### Dataset
(** ** lib/share-service.ts *)
Definition quote_char (c : ascii) : bool := bool_decide (code c ∈ [34; 39]%nat).
(** [password["']?\s*[:=]\s*["'][^"']+["']] *)
Definition password_match (s : string) : option (string * string) :=
  if negb (front_is "password" s) then None else
  let r := drop_str 8 s in
  let r := match r with String c r' => if quote_char c then r' else r | "" => "" end in
  match span_str is_white r with
  | (_, String c r) =>
      if negb (Ascii.eqb c ":" || Ascii.eqb c "=") then None else
      match span_str is_white r with
      | (_, String q r) =>
          if negb (quote_char q) then None else
          match span_str (λ c, negb (quote_char c)) r with
          | (String _ _, String _ rest) => Some ("password: [redacted]", rest)
          | _ => None
          end
      | _ => None
      end
  | _ => None
  end.
Definition authorization_match (s : string) : option (string * string) :=
  if negb (front_is "authorization:" s) then None else
  rest ← token (span_str is_white (drop_str 14 s)).2; Some ("Authorization: [redacted]", rest).
Definition safeShareMessage (message : string) : string :=
  take_str 500 (replace_pattern authorization_match (replace_pattern password_match message)).
Definition isShareSettingsRecord (value : option json) : bool :=
  match value with
  | Some (JObj ps) => is_boolean (prop ps "enabled") && is_string (prop (recordFrom (prop ps "account")) "username") && is_array (prop ps "shares")
  | _ => false
  end.
Definition shareSettingsFromOperation (o : operation_record) : exn + json :=
  match prop (or_metadata o) "settings" with
  | Some settings => if isShareSettingsRecord (Some settings) then inr settings else refuse_text "Share approval is missing settings metadata"
  | None => refuse_text "Share approval is missing settings metadata"
  end.
Definition protocol_on (p : ShareProtocol) (s : ShareDefinitionConfig) : bool :=
  let c := sd_protocols s in
  match p with
  | p_smb => smb_enabled (sp_smb c) | p_webdav => wd_enabled (sp_webdav c) | p_ftp => ftp_enabled (sp_ftp c)
  | p_nfs => nfs_enabled (sp_nfs c) | p_dlna => dl_enabled (sp_dlna c)
  end.
Definition enabledShareCount (s : ShareSettingsRecord) (p : ShareProtocol) : nat := length (List.filter (protocol_on p) (sh_shares (ss_config s))).
Definition enabledProtocolsForShare (s : ShareDefinitionConfig) : list ShareProtocol := List.filter (λ p, protocol_on p s) SHARE_PROTOCOLS.
Definition bool_count (l : list bool) : nat := length (List.filter id l).
Definition authenticatedProtocolCount (s : ShareSettingsRecord) : nat :=
  foldr (λ s n, n + let p := sd_protocols s in
    bool_count [smb_enabled (sp_smb p) && negb (smb_allowGuest (sp_smb p)); wd_enabled (sp_webdav p) && negb (wd_allowGuest (sp_webdav p));
                ftp_enabled (sp_ftp p) && negb (ftp_allowGuest (sp_ftp p))])%nat 0%nat (sh_shares (ss_config s)).
Definition normalizeServiceStatus (value : string) : string := if bool_decide (value ∈ ["active"; "inactive"; "failed"]) then value else "unknown".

### Task
Repeat the material exactly. Begin with its first line and end with the line that has "String c r) =>".

### Written answer
(** ** lib/share-service.ts *)
Definition quote_char (c : ascii) : bool := bool_decide (code c ∈ [34; 39]%nat).
(** [password["']?\s*[:=]\s*["'][^"']+["']] *)
Definition password_match (s : string) : option (string * string) :=
  if negb (front_is "password" s) then None else
  let r := drop_str 8 s in
  let r := match r with String c r' => if quote_char c then r' else r | "" => "" end in
  match span_str is_white r with
  | (_, String c r) =>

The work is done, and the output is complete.